シンギュラリティーがどのタイミングで実現するか。人々の意見は分かれる。その中でいま話題の"AI"(人工知能)は人々の暮らしや仕事に大きな影響を及ぼすことは確実である。マッキンゼー・グローバル・インスティテュートの報告によれば、2030年までに、AIによる世界への経済効果は現在より16%増、13兆ドル(約147兆円)増になるとされている。

AIと同様、ブロックチェーンの技術もまた完全に成熟の域に達しているとは言えないが、いくつかの企業がこれら二つの技術を組み合わせた試みを開始している。Jupiter Chain社のCTO, Ernio Teo氏は最近次のように述べた;「AIの未来は、データへいかに容易にアクセスできるかが鍵となる。一方、プライバシー保護の気運が高まっていることでデータ公開の障害になっている。信頼性が低く、変更がきかず、透明性があるという特徴を持つAIアルゴリズムに関し、ブロックチェーンによって保存・流通して価値化するのには効果がありそうだ。」

先進的な企業たちが積極的にブロックチェーン上のAIソリューションの開発を行っている。

Jupiter Chain社は例えば、連結したブロックチェーンの上でデータ取引が可能になる仕組みを開発している。ユーザー自らはデータを保管しないまま、必要な時に必要なデータを、双方同意の上で抽出できるようにした。Ernie氏は以下の様に言う;「データの解析と評価は、ブロックチェーンのネットワークが提供する信頼性のあるデータレイヤー上のことなので、セキュアな環境で実行される。自らデータを保有せずにデータ解析を行うことができる。つまり必要なデータを必要な時に活用し、コンプライアンス費用が削減される。」

Sophia

SingularityNET社は、あの有名なアンドロイド型ロボットであるSophiaの開発に携わっている。人間では無い対象に、始めて国連が賞を与えたのがSophiaである。同社のコミュニティーメンバーは、ネイティブトークンを用いて、同社の分散されたプラットフォーム上で生体医療データの解析やコンピュータネットワーク解析など6つのジャンルに分けたAI関連のサービスが受けられる。同社のコミュニティーはAI研究開発プロジェクトにも積極的に主導している。(Sophiaがその研究開発プロジェクトの中で最も著名である)
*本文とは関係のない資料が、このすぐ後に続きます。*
Lemma barred_thread_move pid revision h p p' :
  thread_move p p' → barred pid revision h p → barred pid revision h p'.
Proof.
  intros M [F Hd T C J S]. pose proof (thread_move_absent pid _ _ M T) as T'.
  pose proof (thread_move_login _ _ M) as L. apply thread_move_held in M as (Hh & Mc & Mj & Ms).
  rewrite Forall_forall in Hd. split; try done.
  - by rewrite (find_login_same pid p p' L).
  - apply Forall_forall. auto.
  - by rewrite Mc.
  - destruct Mj as [->|(s & I & ->)]; [done|]. rewrite of_player_snoc; auto.
  - destruct Ms as [->|(s & I & ->)]; [done|]. rewrite of_player_snoc; auto.
Qed.

Lemma barred_moved pid revision h p p' :
  accounted p → moved p p' → (∃ slot, find_login pid p' = Some (slot, LoginFence pid revision)) →
  ¬ keeps_terminal pid p' → barred pid revision h p → barred pid revision h p'.
Proof.
  intros A M F' T' B. destruct M as [M|s U Q|U|running N ->|Cn ->].
  - by eapply barred_thread_move.
  - pose proof (barred_fenced _ _ _ _ B) as Lf. destruct B as [F Hd T C J S]. rewrite Forall_forall in Hd.
    assert (core p' = core p ∨ snapshot_pid s ≠ pid
       ∧ (∀ q, q ∈ held p' → q ∈ held p ∨ q = s)
       ∧ captured (past p') = captured (past p) ++ [s]
       ∧ journaled (past p') = journaled (past p) ∧ submitted (past p') = submitted (past p)) as [E|(Ns & Hq & Pc & Pj & Ps)].
    { destruct Q as [E|l1 old l2 Ln Po1 Po N Rv In Bd E|Ln N In Ct Bd E]; [by left|right..].
      all: split; [congruence|]; core_eq E; rewrite X; split; [|done].
      - unfold held. rewrite P, Q, C0, Po1. change (carried (queued_over _ _ _ p)) with (carried p). cbn. set_solver.
      - unfold held. rewrite P, Q, C0. change (carried (queued_last _ p)) with (carried p). cbn. set_solver. }
    + core_eq E. split; rewrite ?X; try done. apply Forall_forall. unfold held. by rewrite P, Q0, C0.
    + split; rewrite ?Pj, ?Ps; try done.
      * apply Forall_forall. intros q I. apply Hq in I as [I| ->]; auto.
      * by rewrite Pc, of_player_snoc.
  - destruct B as [F Hd T C J S], U as [P Q K R I X Y Z0]. split; rewrite ?Y; try done.
    unfold held. by rewrite P, Q, carried_cargo, K, <- carried_cargo.
  - destruct B as [F Hd T C J S]. destruct (idle_empty p A N) as (Hp & Hr & Hc).
    split; try done; [|by destruct running..].
    assert (held (started running p) = []) as ->; [|done]. unfold held. rewrite carried_cargo.
    destruct running; change (pending_append (started _ p)) with (pending_append p);
      change (durable_ready (started _ p)) with (durable_ready p); rewrite Hp, Hr; [done|].
    change (cargo (started _ p)) with (cargo p). by rewrite Hc.
  - destruct B as [F Hd T C J S]. split; try done. unfold held. change (carried (cleared p)) with (carried p). by rewrite Cn.
Qed.
Lemma scan_written_journal `{Process} r j cs :
  scan_serves r j → data_at (files j) (journal_path j) = journal_bytes crc32 cs →
  sound_journal cs → vsize (journal_bytes crc32 cs) <= journal_quota j →
  ∃ j', scan crc32 r j = (journal_ok, frame_of crc32 <$> firsts cs, j').
Proof.
  intros (Sf & O & Fs & Rs & Rd & Me) D (A & K & M) Q. unfold scan. rewrite Sf. cbn [negb].
  assert (open_file (sr_open r) None false (journal_path j) (files j) = (None, files j)) as ->.
  { rewrite O. unfold open_file. unfold safe_regular, status_safe in Sf.
    destruct (files j !! journal_path j) as [nd|]; [|done].
    apply andb_prop in Sf as [Sf _]. apply andb_prop in Sf as [_ Sf].
    do 2 (apply andb_prop in Sf as [Sf _]). by rewrite Sf. }
  cbv zeta. change (journal_quota {j with files := files j}) with (journal_quota j). rewrite Fs, Rs, Rd, Nat.eqb_refl. cbn [negb orb].
  rewrite D. unfold vsize in *. rewrite !(proj2 (Z.ltb_ge _ _)) by (cbn; lia). cbn [orb].
  destruct (scan_loop_written (length (journal_bytes crc32 cs)) (sr_memory r) (journal_bytes crc32 cs) 0
    [] cs ∅ {j with files := files j}) as (result & j' & E & R);
    [apply at_offset_start|lia|apply seen_of_start|by apply Forall_nil|done|done|done|].
  destruct R as [->|[_ [o Mo]]]; [|by rewrite Me in Mo].
  rewrite decide_True in E by done. exists j'.1. exact E.
Qed.
End Written.
(** The first inner loop: up to a visited item or past a root; the path's last item first. *)
Fixpoint climb (fuel : nat) (parents : list (option nat)) (current : option nat)
    (path : list nat) (visit : list Z) : option (option nat * list nat * list Z) :=
  match current with
  | None => Some (None, path, visit)
  | Some node =>
      if bool_decide (visit !! node = Some 0) then
        match fuel with
        | O => None
        | S fuel => climb fuel parents (mjoin (parents !! node)) (node :: path) (<[node := 1]> visit)
        end
      else Some (current, path, visit)
  end.

(** One turn of the second inner loop. *)
Definition settle (parents : list (option nat)) (node : nat) (w : walk) : option walk :=
  let parent := mjoin (parents !! node) in
  let d := match parent with None => 1%nat | Some p => S (default 0%nat (depth w !! p)) end in
  ensure? (d <=? PLAYER_SNAPSHOT_MAX_DEPTH)%nat in
  let mark flags ids := Walk (<[node := 2]> (visit_state w)) (<[node := d]> (depth w)) flags ids in
  let root i := from_option root_item_uid 0 (roots w !! i) in
  match parent with
  | None =>
      ensure? root node =? from_option item_uid 0 (roots w !! node) in
      Some (mark (promoted w) (roots w))
  | Some p =>
      if default false (promoted w !! p) then
        Some (mark (<[node := true]> (promoted w)) (alter (with_root (root p)) node (roots w)))
      else
        ensure? root node =? root p in
        Some (mark (promoted w) (roots w))
  end.

Fixpoint settle_all (parents : list (option nat)) (path : list nat) (w : walk) : option walk :=
  match path with
  | [] => Some w
  | node :: path => let? w := settle parents node w in settle_all parents path w
  end.

(** One turn of the outer loop. *)
Definition visit_from (parents : list (option nat)) (start : nat) (w : walk)
  : option (option walk) :=
  if bool_decide (visit_state w !! start = Some 2) then Some (Some w)
  else
    let? r := climb (length parents) parents (Some start) [] (visit_state w) in
    let '(current, path, visit) := r in
    Some (ensure? negb (from_option (λ c, bool_decide (visit !! c = Some 1)) false current) in
          settle_all parents path (Walk visit (depth w) (promoted w) (roots w))).

Fixpoint visit_all (parents : list (option nat)) (starts : list nat) (w : walk)
  : option (option walk) :=
  match starts with
  | [] => Some (Some w)
  | start :: starts =>
      let? o := visit_from parents start w in
      match o with None => Some None | Some w => visit_all parents starts w end
  end.

Record reconciled := Reconciled {
  r_items : list player_item_snapshot;
  r_identities : list player_load_item_identity;
  promoted_item_rows : Z;
  repaired_item_rows : Z;
}.

Definition count_rows (f : placed → bool) (ps : list placed) : Z :=
  Z.of_nat (length (filter (λ p, f p = true) ps)).

(** What the two loops over the rows make of them. *)
Definition place_all (items : list player_item_snapshot) (identities : list player_load_item_identity)
  : option (list placed) :=
  ensure? (length items =? length identities)%nat && (vsize items <=? PLAYER_LOAD_ITEM_MAX) in
  let? uids := index_rows 0 items identities ∅ ∅ in
  place_rows uids identities 0 items identities.

Definition player_load_reconcile_item_topology (items : list player_item_snapshot)
    (identities : list player_load_item_identity) (promoted_rows repaired_rows : Z)
  : option (option reconciled) :=
  match place_all items identities with
  | None => Some None
  | Some ps =>
      let count := length items in
      let? o := visit_all (p_parent <$> ps) (seq 0 count)
                  (Walk (replicate count 0) (replicate count 0%nat) (p_promoted <$> ps)
                     (p_identity <$> ps)) in
      Some (let? w := o in
            Some (Reconciled (p_item <$> ps) (roots w)
                    (promoted_rows + count_rows p_promoted ps) (repaired_rows + count_rows p_repaired ps)))
  end.

(** ** The forest the walk checks *)

#[local] Opaque PLAYER_SNAPSHOT_MAX_DEPTH.

Lemma list_alter_as_insert {A} (f : A → A) (l : list A) i x :
  l !! i = Some x → alter f i l = <[i := f x]> l.
Proof.
  revert i. induction l as [|y l IH]; intros [|i] H; simpl in *; try done; [congruence|].
  f_equal. by apply IH.
Qed.

Section Forest.

Context (parents : list (option nat)) (flags : list bool) (ids : list player_load_item_identity).
Context (len_flags : length flags = length parents) (len_ids : length ids = length parents).
Context (parents_in : ∀ i p, parents !! i = Some (Some p) → (p < length parents)%nat).
(** Only rows without a parent are promoted. *)
Context (promoted_root : ∀ i, flags !! i = Some true → parents !! i = Some None).

Definition parent_of (i : nat) : option nat := mjoin (parents !! i).

(** [rooted i d r]: from [i], the chain of parents has [d] items and ends at [r]. *)
Inductive rooted : nat → nat → nat → Prop :=
| rooted_root i : parents !! i = Some None → rooted i 1 i
| rooted_child i p d r : parents !! i = Some (Some p) → rooted p d r → rooted i (S d) r.

Lemma rooted_unique i d r d' r' : rooted i d r → rooted i d' r' → d = d' ∧ r = r'.
Proof.
  intros H. revert d' r'. induction H as [i P|i p d r P H IH]; intros d' r' H'; inversion H'; subst;
    simplify_eq; [done|]. by edestruct IH as [-> ->].
Qed.

Definition identity_at (l : list player_load_item_identity) (i : nat) : player_load_item_identity :=
  default (ItemIdentity 0 0 0 0 0 0 0 (0, 0, 0) 0 0 0) (l !! i).
Definition flag_at (i : nat) : bool := default false (flags !! i).

(** What the walk demands of an item: a chain within the depth, whose root is its own root, and
    the root's identity on every item not below a promoted row. *)
Record good (i d r : nat) : Prop := {
  good_rooted : rooted i d r;
  good_depth : (d <= PLAYER_SNAPSHOT_MAX_DEPTH)%nat;
  good_root : root_item_uid (identity_at ids r) = item_uid (identity_at ids r);
  good_same : flag_at r = true ∨ root_item_uid (identity_at ids i) = item_uid (identity_at ids r);
}.

Definition all_good : Prop := ∀ i, (i < length parents)%nat → ∃ d r, good i d r.

(** The parent of a good item is good where the roots of the whole list are. *)
Record settled (w : walk) (i : nat) : Prop := {
  settled_good : ∃ d r, good i d r ∧ depth w !! i = Some d ∧ promoted w !! i = Some (flag_at r)
    ∧ roots w !! i = Some (with_root (item_uid (identity_at ids r)) (identity_at ids i));
}.

Record walk_inv (w : walk) : Prop := {
  len_visit : length (visit_state w) = length parents;
  len_depth : length (depth w) = length parents;
  len_promoted : length (promoted w) = length parents;
  len_roots : length (roots w) = length parents;
  inv_settled : ∀ i, visit_state w !! i = Some 2 → settled w i;
  inv_fresh : ∀ i, visit_state w !! i ≠ Some 2 →
    promoted w !! i = flags !! i ∧ roots w !! i = ids !! i;
}.

Lemma root_identity_same d : with_root (root_item_uid d) d = d.
Proof. by destruct d. Qed.

Lemma lookup_identity i : (i < length parents)%nat → ids !! i = Some (identity_at ids i).
Proof.
  intros L. unfold identity_at. destruct (ids !! i) eqn:X; [done|].
  apply lookup_ge_None in X. lia.
Qed.
Lemma lookup_flag i : (i < length parents)%nat → flags !! i = Some (flag_at i).
Proof.
  intros L. unfold flag_at. destruct (flags !! i) eqn:X; [done|]. apply lookup_ge_None in X. lia.
Qed.

(** Settling one item whose parent, if any, is settled. *)
Lemma settle_inv w node d r ids' :
  walk_inv w → visit_state w !! node = Some 1 → good node d r →
  ids' = with_root (item_uid (identity_at ids r)) (identity_at ids node) →
  ∀ flags' roots', flags' = <[node := flag_at r]> (promoted w) →
  roots' = <[node := ids']> (roots w) →
  walk_inv (Walk (<[node := 2]> (visit_state w)) (<[node := d]> (depth w)) flags' roots').
Proof.
  intros [] V G -> flags' roots' -> ->.
  assert (node < length parents)%nat as L by (apply lookup_lt_Some in V; lia).
  constructor; simpl; rewrite ?length_insert; try done.
  - intros i. rewrite list_lookup_insert. case_decide as K.
    + intros _. destruct K as [<- _]. constructor. exists d, r. simpl.
      rewrite !list_lookup_insert_eq by lia. done.
    + intros Vi. assert (node ≠ i) as N by (intros ->; apply K; split; [done|lia]).
      destruct (inv_settled0 i Vi) as [(d' & r' & ?)]. constructor. exists d', r'. simpl.
      by rewrite !list_lookup_insert_ne.
  - intros i. rewrite list_lookup_insert. case_decide as K; [done|]. intros Vi.
    assert (node ≠ i) as N by (intros ->; apply K; split; [done|lia]).
    rewrite !list_lookup_insert_ne by done. auto.
Qed.

Lemma insert_same {A} (l : list A) i x : l !! i = Some x → <[i := x]> l = l.
Proof. apply list_insert_id. Qed.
DeepBrain Chain社は、ユニークなアプロ―チで、コスト効率のニーズがあるAI関連スタートアップ企業に対し、コンピューティングパワーを提供する分散型プラットフォームを構築した。EOSプロトコルで開発された同社のネイティブトークンは、ネットワーク上のノードに対する報酬通貨になる。同社のソリューションは、データ処理を行う会社に対し自社データ、あるいは第三者からのデータを貸与しながらAIトレーニング環境を提供するのを目標としている。

ファイナンスの分野では、自然言語処理と価格予測技術を有するフランスのPeculim社が、資産管理ビジネスに対してブロックチェーン・ソリューションを提供している。仮想通過市場における貯蓄管理をAIベースで構築したプラットフォームがAIEVE。同社AIEVEのプラットフォームから仮想通貨の価格を予測するエンジンAskEve、さらには仮想通過取引をAIで完全自動化するBeliEve(本稿執筆時にはベータ段階のモノ)を開発しており、金融商品への投資経験の浅いユーザー、賢い仮想通過の投資戦略が立案できる機会を一般ユーザーに開放した。
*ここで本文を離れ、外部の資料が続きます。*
(* ===== verification/CurrencyCommand.v ===== *)
(** * Currency commands

    Models [economy/currency_command.c] and [.h]: the payload of a change to a
    character's wallet and account bank, its encoding at fixed offsets, the result
    the repository returns, and the critical command that carries it.

    [SHA256] is a parameter; of it the code uses that a digest has 32 bytes. *)

From S2P Require Import Prelude CriticalCommand.

Definition CURRENCY_COMMAND_PAYLOAD_VERSION : Z := 1.
Definition CURRENCY_ACCOUNT_NAME_MAX_BYTES : nat := 50.
Definition CURRENCY_COMMAND_PAYLOAD_BYTES : nat := 136.
Definition CURRENCY_RESULT_PAYLOAD_BYTES : nat := 80.
Definition CURRENCY_DENOMINATION_COUNT : nat := 4.

Definition PID_OFFSET : nat := 0.
Definition RACEWAR_OFFSET : nat := 4.
Definition REASON_OFFSET : nat := 6.
Definition REASON_ID_OFFSET : nat := 8.
Definition NAME_LENGTH_OFFSET : nat := 16.
Definition NAME_OFFSET : nat := 17.
Definition WALLET_OFFSET : nat := 68.
Definition BANK_OFFSET : nat := 100.

Module currency_reason_type.
Definition unknown : Z := 0.
Definition atm_deposit : Z := 1.
Definition atm_withdraw : Z := 2.
Definition bank_payment : Z := 3.
Definition bank_reward : Z := 4.
Definition wallet_reward : Z := 5.
Definition wallet_spend : Z := 6.
Definition refund : Z := 7.
Definition auction_pickup : Z := 8.
Definition auction_listing : Z := 9.
Definition auction_bid : Z := 10.
Definition auction_claim : Z := 11.
Definition ship_insurance : Z := 12.
Definition boon_reward : Z := 13.
Definition operator_adjustment : Z := 14.
Definition chaos_starter_reward : Z := 15.
Definition coin_transfer : Z := 16.
Definition collector_purchase : Z := 17.
Definition corpse_lifecycle : Z := 18.
End currency_reason_type.

(** The array of four [int64_t]. *)
Abbreviation currency_vector := (list Z).

(** [account_name] is the whole array of 51 characters. *)
Record currency_command_payload := CurrencyPayload {
  pid : Z;
  racewar : Z;
  reason : Z;
  reason_id : Z;
  account_name : list byte;
  wallet_delta : currency_vector;
  bank_delta : currency_vector;
}.

Record currency_command_result := CurrencyResult {
  wallet : currency_vector;
  bank : currency_vector;
  wallet_revision : Z;
  bank_revision : Z;
}.

#[export] Instance currency_payload_eq_dec : EqDecision currency_command_payload.
Proof. solve_decision. Defined.
#[export] Instance currency_result_eq_dec : EqDecision currency_command_result.
Proof. solve_decision. Defined.

(** ** Validity *)

Definition valid_reason (r : Z) : bool :=
  (currency_reason_type.unknown <? r) && (r <=? currency_reason_type.corpse_lifecycle).

(** [strnlen]: the bytes before a NUL, at most [limit] of them. *)
Fixpoint strnlen (name : list byte) (limit : nat) : nat :=
  match name, limit with
  | c :: name, S limit => if of_byte c =? 0 then 0%nat else S (strnlen name limit)
  | _, _ => 0%nat
  end.

Definition valid_name (name : list byte) : option nat :=
  let len := strnlen name (CURRENCY_ACCOUNT_NAME_MAX_BYTES + 1) in
  ensure? negb ((len =? 0)%nat || (CURRENCY_ACCOUNT_NAME_MAX_BYTES <? len)%nat) in
  ensure? forallb (λ c, negb (of_byte c <? 32)) (take len name) in
  Some len.

Definition vector_valid (v : currency_vector) : bool := forallb (λ a, negb (a =? INT64_MIN)) v.
Definition any_delta (p : currency_command_payload) : bool :=
  existsb nz (wallet_delta p) || existsb nz (bank_delta p).

(** ** Vectors at an offset *)

Definition encode_vector (out : list byte) (offset : nat) (v : currency_vector) : list byte :=
  foldl (λ out p, put_bytes out (offset + p.1 * 8) (le_split 8 (wrap 64 p.2))) out
    (zip (seq 0 (length v)) v).
Definition decode_vector (input : list byte) (offset : nat) : currency_vector :=
  (λ i, to_signed 64 (get_le 8 input (offset + i * 8))) <$> seq 0 CURRENCY_DENOMINATION_COUNT.

(** The layout, as numbers. *)
Ltac offsets := unfold PID_OFFSET, RACEWAR_OFFSET, REASON_OFFSET, REASON_ID_OFFSET,
  NAME_LENGTH_OFFSET, NAME_OFFSET, WALLET_OFFSET, BANK_OFFSET, CURRENCY_COMMAND_PAYLOAD_BYTES,
  CURRENCY_RESULT_PAYLOAD_BYTES, CURRENCY_ACCOUNT_NAME_MAX_BYTES in *.

Section Currency.

Context (SHA256 : list byte → list byte).

Definition tolower (c : byte) : byte :=
  let v := of_byte c in if (65 <=? v) && (v <=? 90) then to_byte (v + 32) else c.

Definition currency_account_key (name : list byte) (war : Z) : option critical_entity_key :=
  let? len := valid_name name in
  let canonical := (tolower <$> take len name) ++ [Byte.x00; to_byte war] in
  let identity := get_le 8 (SHA256 canonical) 0 in
  Some (EntityKey critical_entity_type.account (if nz identity then identity else 1)).

Definition currency_command_is_rebasable_wallet_reward (p : currency_command_payload) : bool :=
  (reason p =? currency_reason_type.wallet_reward)
  && forallb (λ d, negb (d.1 <? 0) && negb (nz d.2)) (zip (wallet_delta p) (bank_delta p))
  && existsb (λ a, 0 <? a) (wallet_delta p).
Definition currency_command_is_rebasable_bank_reward (p : currency_command_payload) : bool :=
  (reason p =? currency_reason_type.chaos_starter_reward)
  && forallb (λ d, negb (nz d.1) && negb (d.2 <? 0)) (zip (wallet_delta p) (bank_delta p))
  && existsb (λ a, 0 <? a) (bank_delta p).
Definition currency_command_is_rebasable_reward (p : currency_command_payload) : bool :=
  currency_command_is_rebasable_wallet_reward p || currency_command_is_rebasable_bank_reward p.

(** ** The payload *)

Definition payload_accepted (p : currency_command_payload) : bool :=
  vector_valid (wallet_delta p) && vector_valid (bank_delta p)
  && (any_delta p || (reason p =? currency_reason_type.corpse_lifecycle)).

Definition currency_command_encode_payload (p : currency_command_payload) : option (list byte) :=
  ensure? nz (pid p) && valid_reason (reason p) in
  let? len := valid_name (account_name p) in
  ensure? payload_accepted p in
  let out := replicate CURRENCY_COMMAND_PAYLOAD_BYTES Byte.x00 in
  let out := put_bytes out PID_OFFSET (le_split 4 (pid p)) in
  let out := put_bytes out RACEWAR_OFFSET [to_byte (racewar p)] in
  let out := put_bytes out REASON_OFFSET (le_split 2 (reason p)) in
  let out := put_bytes out REASON_ID_OFFSET (le_split 8 (wrap 64 (reason_id p))) in
  let out := put_bytes out NAME_LENGTH_OFFSET [to_byte (Z.of_nat len)] in
  let out := put_bytes out NAME_OFFSET (take len (account_name p)) in
  let out := encode_vector out WALLET_OFFSET (wallet_delta p) in
  let out := encode_vector out BANK_OFFSET (bank_delta p) in
  Some out.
Synapse AIは、SNS上で、オンライン経由で個人的なデータも含め提供してしまっている一般ユーザーと、マーケットとのバランスを保とうとしている。オンライン・オフラインのユーザー行動とそれらデータを利用するユーザー、という構図で。

Synapse AIが目指しているところは、彼らの独自トークンに支えられた分散化プラットフォームを介して、SNS等を提供している大企業が有する、データ収集への圧力の優位性を揺るがすことにある。このプラットフォームによって、強大に成長した1社や一つの組織よりも、ビッグデータを一層有効に扱う経済システムがより早く実現できると信じている。オープンで、かつ民主化されたアプローチと機械学習モデルを適用することにより、全世界のユーザーに最大の便益を供与するだろう。

上述したような事例が示すように、様々なシチュエーションとビジネス活動において、ブロックチェーン上に、そしてブロックチェーンと伴に、AIが活用されている。